Infinite Diversity of Materials
The world we inhabit is made of so many different things, both natural and human-created, along with light from our sun, fire, or artificial light. The number of particulates in the atmosphere (and type) and, of course, weather, all affect how we perceive what it is that we see in our environment. When we record these images onto our digital devices or photographic film, through glass lens elements, we are affecting the final outcome of what we can see even more.
OctaneRender®, as a spectral rendering, unbiased path tracer, is most concerned with light, or the absence of light, and how light interacts within the environment defined in a scene. Materials are how we tell OctaneRender how we want objects to appear when rendered. In fact, creating materials amounts to a good portion of the typical Octane experience.

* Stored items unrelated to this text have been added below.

(** Sending: the frame is the next one, or the socket raised. *)
Definition after_emit (f : frame) s (r : result unit) s' : Prop :=
  live s' ∧ (link s').1 = (link s).1 ∧ protocol_errors s' = protocol_errors s ∧
  match r with Ok _ => frames s' = frames s ++ [f] | Raise e => frames s' = frames s ∧ raised e end.
Lemma emit_wp f s : live s → wp (emit f) (after_emit f s) s.
Proof using Type.
  intros [Hc Hs He Ha]. apply wp_intro. intros s' r. destruct s as [[c σ] n fs ws]. cbn in Hc, Hs, He, Ha |- *.
  destruct ws as [|[res f'] ws]; [intros [= <- <-]|apply Forall_cons in Ha as [[Hf Hr] Ha]; destruct res as [[]|e]; intros [= <- <-]];
    (split; [split; cbn; auto|]; by split_and!; auto).
Qed.

Lemma talking_sent fs p : talking fs → envelope_ok p → talking (fs ++ [Sent p]).
Proof using Type.
  intros (os & -> & Hos) Hp. exists (os ++ [p]). rewrite fmap_app. split; [done|]. apply Forall_app. split; [done|by apply Forall_singleton].
Qed.
Lemma sends_talking l s :
  live s → talking (frames s) → Forall envelope_ok l →
  wp (for_each (emit ∘ Sent) l) (λ r s', live s' ∧ talking (frames s') ∧ protocol_errors s' = protocol_errors s ∧
    ∀ e, r = Raise e → raised e) s.
Proof using Type.
  revert s. induction l as [|p l IH]; intros s Hs Ht Hl; cbn [for_each]; [by apply wp_ret|].
  apply Forall_cons in Hl as [Hp Hl]. apply wp_bind. eapply wp_mono; [|by apply emit_wp].
  intros [[]|e] s1 (H1 & _ & Hn & Hf); [|destruct Hf as [-> Hr]; split_and!; try done; by intros e' [= <-]].
  eapply wp_mono; [|apply IH; [done|rewrite Hf; by apply talking_sent|done]]. intros r s2 (? & ? & ? & ?). split_and!; try done. congruence.
Qed.

(** What an exception of a turn can be. *)
Definition escapes (e : exn) : Prop := raised e ∨ e = ValueError ∨ e = UnicodeEncodeError.

Definition received_post (r : result step) s' : Prop :=
  live s' ∧
  match r with
  | Ok (Message m) => talking (frames s') ∧ protocol_errors s' < MAX_PROTOCOL_ERRORS ∧ ∃ v, parse_client_message v = Ok m
  | Ok Continue => talking (frames s') ∧ protocol_errors s' < MAX_PROTOCOL_ERRORS
  | Ok Return => said_goodbye (frames s')
  | Raise e => talking (frames s') ∧ escapes e
  end.

Lemma goodbye_wp code reason s : live s → talking (frames s) → wp (close_and_return code reason) received_post s.
Proof using Type.
  intros Hs Ht. unfold close_and_return. apply wp_bind. eapply wp_mono; [|by apply emit_wp].
  intros [[]|e] s1 (H1 & _ & _ & Hf); [apply wp_ret; split; [done|]; by eexists _, _, _|].
  destruct Hf as [Hf Hr]. split; [done|]. rewrite Hf. split; [done|by left].
Qed.

Lemma await_text_wp t s :
  live s → turn_ok t →
  wp (await_text t) (λ r s', live s' ∧ frames s' = frames s ∧ protocol_errors s' = protocol_errors s ∧ ∀ e, r = Raise e → raised e) s.
Proof using Type.
  intros [Hc Hs He Ha] [Hf Hr]. apply wp_intro. intros s' r. unfold await_text. erewrite bind_ok by done.
  erewrite bind_ok by done. intros [= <- <-]. destruct s as [[c σ] n fs ws]. cbn in *. split; [split; cbn; auto|].
  split_and!; try done. intros e. apply Hr.
Qed.
Section Facts.
Context {W V : Type} `{I : VerifierI V} {HI : VerifierLaws I} `{UnicodeData} `{IntentParser}.
Context {SK PK XSK XPK : Type} `{E : Ed25519 SK PK} `{X : X25519 XSK XPK} `{K : HKDF} `{A : AEAD}.
Context {HX : X25519Laws X} {HK : HKDFLaws K}.
Context (ttl_seconds : Z) (catalog : dict pystr (ToolDefinition W)).
Context (command_catalog capability_catalog : option (W → result value)).
Context (command_catalog_authoritative : bool) (second : Z) (has_provider : bool) (revocation_check_seconds : Z).
Context (Hprov : ∀ w, provider_ok command_catalog w).
Implicit Types (s : port W V SK PK) (t : turn PK XSK) (v : server_state SK PK).

Abbreviation serial_turn := (serial_turn ttl_seconds catalog command_catalog capability_catalog
  command_catalog_authoritative second has_provider revocation_check_seconds).
Abbreviation tcp_turn := (tcp_turn ttl_seconds catalog command_catalog capability_catalog
  command_catalog_authoritative second has_provider).
Abbreviation try_hello := (try_hello second).
Abbreviation try_frame := (try_frame ttl_seconds catalog command_catalog capability_catalog
  command_catalog_authoritative).
Abbreviation frame_spec := (frame_spec ttl_seconds catalog command_catalog capability_catalog
  command_catalog_authoritative).

(** A line of at most [n] bytes with its newline. *)
Definition line_ok (n : Z) (b : bytes) : Prop := len b <= n ∧ ∃ b', b = b' ++ [10].

(** [m] only writes lines of at most [n] bytes and sets the clocks. *)
Definition same_secure (n : Z) s s' : Prop :=
  secure s' = secure s ∧ (Forall (line_ok n) (lines s) → Forall (line_ok n) (lines s')).
#[local] Instance same_secure_preorder n : PreOrder (same_secure n).
Proof using Type. split; [by split|]. intros s1 s2 s3 [H1 L1] [H2 L2]. split; [congruence|auto]. Qed.
Abbreviation quiet n := (moves (same_secure n) (λ _, True)).

(** [m] may also refresh the pairings. *)
Definition same_core (n : Z) s s' : Prop :=
  conn (secure s') = conn (secure s) ∧ core (secure s') = core (secure s) ∧
  (Forall (line_ok n) (lines s) → Forall (line_ok n) (lines s')).
#[local] Instance same_core_preorder n : PreOrder (same_core n).
Proof using Type. split; [by split|]. intros s1 s2 s3 (C1 & H1 & L1) (C2 & H2 & L2). split_and!; [congruence..|auto]. Qed.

The rendering process effectively documents the path of a light ray from the camera as it traverses throughout the scene until the ray concludes at the origin of the light source that cast it (reverse from real life, which goes the other way around). Rendering, by the simplest definition, mimics how light photons hit the surface of an object and react according to the properties of that surface. The appearance that we perceive of a surface is actually determined by the structural (chemical/organic/metallic) and optical texture (smooth/rough) of the surface itself, as well as anything that may be riding above the surface (liquid/dirt particles/coating). These factors determine how a given light ray will interact with a surface. When a light ray hits a surface, three types of interaction occur:
1- Can be Absorbed by the surface.
2- Can be Transmitted to the other side of the surface.

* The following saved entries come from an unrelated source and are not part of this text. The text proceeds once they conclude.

(** C2 — closestToDestination: on a non-empty neighbour list the result is
    a neighbour whose distance to the destination is at most that of every
    neighbour, every neighbour enumerated before it is strictly farther
    (ties go to the first one met), and the result does not depend on the
    random draw or on the edge history. *)
Theorem closest_to_destination_correct (rnd rnd' : nat) (routeEdges routeEdges' : list RouteEdge)
  (current destination : Node) (candidates : list Node) :
  candidates <> [] ->
  exists pre b post,
    candidates = pre ++ b :: post
    /\ select_next closestToDestination rnd routeEdges current destination candidates = Some b
    /\ select_next closestToDestination rnd' routeEdges' current destination candidates = Some b
    /\ (forall c, In c candidates -> distance b destination <= distance c destination)
    /\ (forall c, In c pre -> distance b destination < distance c destination).
Proof.
  intros Hne; simpl; unfold closest_next.
  destruct (reduce_min_spec (fun c => distance c destination) candidates Hne)
    as (b & Hb & pre & post & Hs & Hle & Hlt).
  exists pre, b, post; rewrite Hb; auto.
Qed.

Lemma edge_joins_false (a b : nat) (e : RouteEdge) :
  edge_joins a b e = false ->
  ~ (startId e = a /\ endId e = b) /\ ~ (startId e = b /\ endId e = a).
Proof.
  unfold edge_joins; intros H.
  apply orb_false_iff in H as [H1 H2].
  split; intros [Hs He]; subst.
  - rewrite !Nat.eqb_refl in H1; discriminate.
  - rewrite !Nat.eqb_refl in H2; discriminate.
Qed.

Lemma edge_joins_true (a b : nat) (e : RouteEdge) :
  (startId e = a /\ endId e = b) \/ (startId e = b /\ endId e = a) ->
  edge_joins a b e = true.
Proof.
  unfold edge_joins; intros [[Hs He]|[Hs He]]; subst; rewrite !Nat.eqb_refl;
    [reflexivity | apply orb_true_r].
Qed.

(** C4 — random: a returned neighbour is never joined to the current node
    by an edge of the history, in either direction; when every neighbour
    is so joined, the result is none. *)
Theorem random_avoids_used_edges (rnd : nat) (routeEdges : list RouteEdge)
  (current destination : Node) (candidates : list Node) :
  (forall n,
     select_next random rnd routeEdges current destination candidates = Some n ->
     In n candidates
     /\ forall e, In e routeEdges ->
          ~ (startId e = id current /\ endId e = id n)
          /\ ~ (startId e = id n /\ endId e = id current))
  /\ ((forall c, In c candidates -> exists e, In e routeEdges
         /\ ((startId e = id current /\ endId e = id c)
             \/ (startId e = id c /\ endId e = id current))) ->
      select_next random rnd routeEdges current destination candidates = None).
Proof.
  simpl; unfold random_next.
  set (unused := fun c => negb (existsb (edge_joins (id current) (id c)) routeEdges)).
  destruct (filter unused candidates) as [|v vs] eqn:Hv.
  - split; [discriminate | reflexivity].
  - split.
    + intros n Hn; apply pick_in in Hn; rewrite <- Hv in Hn.
      apply filter_In in Hn as [Hin Hu]; split; [exact Hin|].
      intros e He; apply edge_joins_false.
      unfold unused in Hu; apply negb_true_iff in Hu.
      destruct (edge_joins (id current) (id n) e) eqn:Ej; [|reflexivity].
      exfalso; assert (Hx : existsb (edge_joins (id current) (id n)) routeEdges = true)
        by (apply existsb_exists; exists e; auto).
      congruence.
    + intros Hall.
      assert (Hin : In v (filter unused candidates)) by (rewrite Hv; left; reflexivity).
      apply filter_In in Hin as [Hin Hu]; unfold unused in Hu; apply negb_true_iff in Hu.
      destruct (Hall v Hin) as (e & He & Hj).
      assert (Hx : existsb (edge_joins (id current) (id v)) routeEdges = true)
        by (apply existsb_exists; exists e; split; [exact He | apply edge_joins_true; exact Hj]).
      congruence.
Qed.

(** ** firstLeft *)

Lemma atan2_range (yy xx : R) : - (3 * PI / 2) < atan2 yy xx < 3 * PI / 2.
Proof.
  pose proof PI_RGT_0 as Hpi; pose proof (atan_bound (yy / xx)) as [Ha Hb].
  unfold atan2.
  destruct (Rlt_dec 0 xx); [lra|].
  destruct (Rlt_dec xx 0); [destruct (Rle_dec 0 yy); lra|].
  destruct (Rlt_dec 0 yy); [lra|]; destruct (Rlt_dec yy 0); lra.
Qed.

3- Can be Reflected from the surface.
Some materials absorb certain wavelengths of light and may also reflect some wavelengths and even emit light when absorbing radiation (an effect known as fluorescence, viewable under ultraviolet radiation). As always, the interaction of radiant energy (electromagnetic radiation, AKA light) to the surface follows the Law of Energy Conservation: the sum of the energies absorbed, transmitted and reflected by a surface equals the sum of the energies coming to the surface. This rule applies separately for each wavelength of light throughout the spectrum whose quantities are determined in ratio to the incoming energy (i.e., relative). These ratios are different for each material and surface geometry and seem to be more related to matter structure. Accordingly, for a material surface, these ratios are called transmittance, absorbance, and reflectance, respectively.